* Input for this task:
(** X15.  When [get] throws at a new value written to a live converted
    control, the converted control has the value all the same and has
    already sent its change event; the source is neither assigned nor
    changed, so the two are out of step.  Writing the same value to the
    converted control again does nothing. *)
Theorem failed_get_leaves_source_behind (source : value) (w0 : World)
    (actions : list Action) (v e : value) :
  convert set source = Some w0 ->
  let w := performAll set get w0 actions in
  _it_done w = None -> strict_ne v (convertedIt w) = true -> get v = Throws e ->
  let w' := fst (perform set get w (WriteConverted v)) in
  convertedIt w' = v
  /\ src_it w' = src_it w
  /\ lastRev w' = snd (_it w')
  /\ effectsOf set get w (WriteConverted v)
     = [GetCalled v; OnSent v (convertedIt w); ItAssigned v (snd (_it w) + 1)]
  /\ (strict_eq v v = true -> perform set get w' (WriteConverted v) = (w', Completed)).
Proof.
  intros Hinit w Hit Hnew Hget.
  assert (Hw : Settled w)
    by (apply performAll_settled; now apply (convert_settled set source)).
  pose proof (revision_known Hw Hit) as Hrev.
  assert (Hthrow : forall w1, _it w1 = _it w -> lastRev w1 = lastRev w ->
            _it_done w1 = None ->
            perform set get w1 (WriteConverted v)
            = (note (GetCalled v)
                 (set_lastRev (snd (_it w) + 1)
                    (note (OnSent v (convertedIt w))
                       (note (ItAssigned v (snd (_it w) + 1))
                          (store_it (v, (snd (_it w) + 1)%Z) w1)))),
               Thrown e)).
  { intros w1 E1 E2 E3. unfold perform, convertedAssign, convertedIt in *.
    rewrite E1. destruct (_it w) as [prevValue prevRev] eqn:Hitv. cbn [fst snd] in *.
    rewrite Hnew. unfold depth. rewrite itAssign_written.
    unfold itWritten, itTracker. cbn [_it_done note store_it fst snd]. rewrite E3.
    unfold restore. rewrite sendChange_lastRev. cbn [lastRev note store_it fst snd].
    destruct (Z.eqb_spec (prevRev + 1) (lastRev w1)) as [|_]; [lia|]. cbn [negb].
    rewrite Hget, E1. cbn [fst]. unfold sendChange. now rewrite Hnew. }
  cbv zeta. unfold effectsOf.
  rewrite (Hthrow w eq_refl eq_refl Hit).
  rewrite (Hthrow (wiped w) eq_refl eq_refl Hit).
  cbn [fst]. repeat split.
  intros Hself. unfold perform, convertedAssign.
  cbn [_it note set_lastRev store_it]. unfold strict_ne. now rewrite Hself.
Qed.

(** X22.  [NaN] is not [===] itself, so when [get] restores a value
    written to the converted control to [NaN], the forward conversion does
    not recognise the assignment to the source as its own echo: [set] is
    called on [NaN] and its result replaces the value just written.  The
    converted control ends up reading [set(NaN)], two revisions on. *)
Theorem restored_NaN_bounces_back (source : value) (w0 : World)
    (actions : list Action) (v converted : value) :
  convert set source = Some w0 ->
  let w := performAll set get w0 actions in
  _it_done w = None -> strict_ne v (convertedIt w) = true ->
  get v = Returns VNaN -> set VNaN = Returns converted ->
  let w' := fst (perform set get w (WriteConverted v)) in
  snd (perform set get w (WriteConverted v)) = Completed
  /\ src_it w' = VNaN
  /\ _it w' = (converted, (snd (_it w) + 2)%Z)
  /\ lastRev w' = (snd (_it w) + 2)%Z
  /\ setCalls (effectsOf set get w (WriteConverted v)) = [VNaN]
  /\ itAssignments (effectsOf set get w (WriteConverted v)) = [converted; v].
Proof.
  intros Hinit w Hit Hnew Hget Hset.
  assert (Hw : Settled w)
    by (apply performAll_settled; now apply (convert_settled set source)).
  pose proof (revision_known Hw Hit) as Hrev.
  pose proof (source_outlives Hw Hit) as Hsrc.
  assert (Hrun : forall w1, _it w1 = _it w -> lastRev w1 = lastRev w ->
            _it_done w1 = None -> src_done w1 = None ->
            exists w2,
              perform set get w1 (WriteConverted v) = (w2, Completed)
              /\ src_it w2 = VNaN
              /\ _it w2 = (converted, (snd (_it w) + 2)%Z)
              /\ lastRev w2 = (snd (_it w) + 2)%Z
              /\ exists sent sent',
                   effects w2
                   = sent' ++ ItAssigned converted (snd (_it w) + 2)
                       :: SetCalled VNaN :: SourceSent VNaN (src_it w1)
                       :: SourceAssigned VNaN :: GetCalled v
                       :: sent ++ ItAssigned v (snd (_it w) + 1) :: effects w1
                   /\ setCalls sent = [] /\ itAssignments sent = []
                   /\ setCalls sent' = [] /\ itAssignments sent' = []).
  { intros w1 E1 E2 E3 E4. unfold perform, convertedAssign, convertedIt in *.
    rewrite E1. destruct (_it w) as [prevValue prevRev] eqn:Hitv. cbn [fst snd] in *.
    rewrite Hnew. unfold depth. rewrite itAssign_written.
    unfold itWritten, itTracker. cbn [_it_done note store_it fst snd]. rewrite E3.
    unfold restore. rewrite sendChange_lastRev. cbn [lastRev note store_it fst snd].
    destruct (Z.eqb_spec (prevRev + 1) (lastRev w1)) as [|_]; [lia|]. cbn [negb].
    rewrite Hget, E1. cbn [fst backward set_backward].
    unfold sendChange at 1. rewrite Hnew.
    unfold sourceWritten, sourceTracker.
    cbn [src_it src_done note set_backward set_lastRev store_it store_src_it].
    change (strict_ne (src_it w1) VNaN) with (negb (strict_eq (src_it w1) VNaN)).
    assert (Hnan : strict_eq (src_it w1) VNaN = false) by now destruct (src_it w1).
    rewrite Hnan, E4. cbn [negb].
    unfold forwardOnce, forward.
    cbn [backward lastRev note set_backward set_lastRev store_it store_src_it].
    change (strict_ne VNaN VNaN) with true. cbn iota. rewrite Hset.
    unfold itStored.
    cbn [_it _it_done lastRev note set_backward set_lastRev store_it store_src_it fst snd].
    rewrite E3. cbn [fst snd].
    replace (prevRev + 1 + 1)%Z with (prevRev + 2)%Z by lia.
    unfold sendChange.
    eexists. split; [reflexivity|].
    destruct (strict_ne converted v); cbn [src_it _it lastRev effects note set_backward
      set_lastRev store_it store_src_it].
    - split; [reflexivity|]. split; [reflexivity|]. split; [reflexivity|].
      exists [OnSent v prevValue], [OnSent converted v]. now repeat split.
    - split; [reflexivity|]. split; [reflexivity|]. split; [reflexivity|].
      exists [OnSent v prevValue], []. now repeat split. }
  cbv zeta. unfold effectsOf.
  destruct (Hrun w eq_refl eq_refl Hit Hsrc) as (w2 & -> & H2 & H3 & H4 & _).
  destruct (Hrun (wiped w) eq_refl eq_refl Hit Hsrc)
    as (w3 & -> & _ & _ & _ & sent & sent' & E & S1 & I1 & S2 & I2).
  cbn [fst snd]. rewrite E. cbn [effects wiped src_it].
  do 4 (split; [assumption || reflexivity|]).
  unfold setCalls, itAssignments in *.
  rewrite !flat_map_app. cbn [flat_map app]. rewrite !flat_map_app.
  rewrite S1, I1, S2, I2. now split.
Qed.

End Conversion.

(** The number conversions of the example send whatever is no number to
    [NaN]: the string ["x"] written to the converted control. *)
Lemma restored_NaN_bounces_back_witness :
  let w0 := {| src_it := VNum 1; src_done := None; _it := (VNum 2, 0%Z);
               _it_done := None; on_done := None; lastRev := 0%Z;
               backward := VUndefined; effects := [] |} in
  let w' := fst (perform plusOne minusOne w0 (WriteConverted (VStr "x"))) in
  snd (perform plusOne minusOne w0 (WriteConverted (VStr "x"))) = Completed
  /\ src_it w' = VNaN
  /\ _it w' = (VNaN, 2%Z)
  /\ lastRev w' = 2%Z
  /\ setCalls (effectsOf plusOne minusOne w0 (WriteConverted (VStr "x"))) = [VNaN]
  /\ itAssignments (effectsOf plusOne minusOne w0 (WriteConverted (VStr "x")))
     = [VNaN; VStr "x"].
Proof.
  exact (restored_NaN_bounces_back plusOne minusOne (VNum 1) _ [] (VStr "x") VNaN
           eq_refl eq_refl eq_refl eq_refl eq_refl).
Defined.

(** The source of the specification's example, holding [1] and
    converted by [x => x + 1] and [y => y - 1]; [5] is written to it. *)
Lemma source_write_trace_witness :
  let w0 := {| src_it := VNum 1; src_done := None; _it := (VNum 2, 0%Z);
               _it_done := None; on_done := None; lastRev := 0%Z;
               backward := VUndefined; effects := [] |} in
  effectsOf plusOne minusOne w0 (WriteSource (VNum 5))
  = [OnSent (VNum 6) (VNum 2); ItAssigned (VNum 6) 1; SetCalled (VNum 5);
     SourceSent (VNum 5) (VNum 1)].
Proof.
  exact (source_write_trace plusOne minusOne (VNum 1) _ [] (VNum 5) (VNum 6)
           eq_refl eq_refl eq_refl eq_refl eq_refl eq_refl).
Defined.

* Assigned task: Take the lines from the top of the data through the one that contains "(set_lastRev (snd (_it" and copy them exactly, leaving out every line after it.

* Solution:
(** X15.  When [get] throws at a new value written to a live converted
    control, the converted control has the value all the same and has
    already sent its change event; the source is neither assigned nor
    changed, so the two are out of step.  Writing the same value to the
    converted control again does nothing. *)
Theorem failed_get_leaves_source_behind (source : value) (w0 : World)
    (actions : list Action) (v e : value) :
  convert set source = Some w0 ->
  let w := performAll set get w0 actions in
  _it_done w = None -> strict_ne v (convertedIt w) = true -> get v = Throws e ->
  let w' := fst (perform set get w (WriteConverted v)) in
  convertedIt w' = v
  /\ src_it w' = src_it w
  /\ lastRev w' = snd (_it w')
  /\ effectsOf set get w (WriteConverted v)
     = [GetCalled v; OnSent v (convertedIt w); ItAssigned v (snd (_it w) + 1)]
  /\ (strict_eq v v = true -> perform set get w' (WriteConverted v) = (w', Completed)).
Proof.
  intros Hinit w Hit Hnew Hget.
  assert (Hw : Settled w)
    by (apply performAll_settled; now apply (convert_settled set source)).
  pose proof (revision_known Hw Hit) as Hrev.
  assert (Hthrow : forall w1, _it w1 = _it w -> lastRev w1 = lastRev w ->
            _it_done w1 = None ->
            perform set get w1 (WriteConverted v)
            = (note (GetCalled v)
                 (set_lastRev (snd (_it w) + 1)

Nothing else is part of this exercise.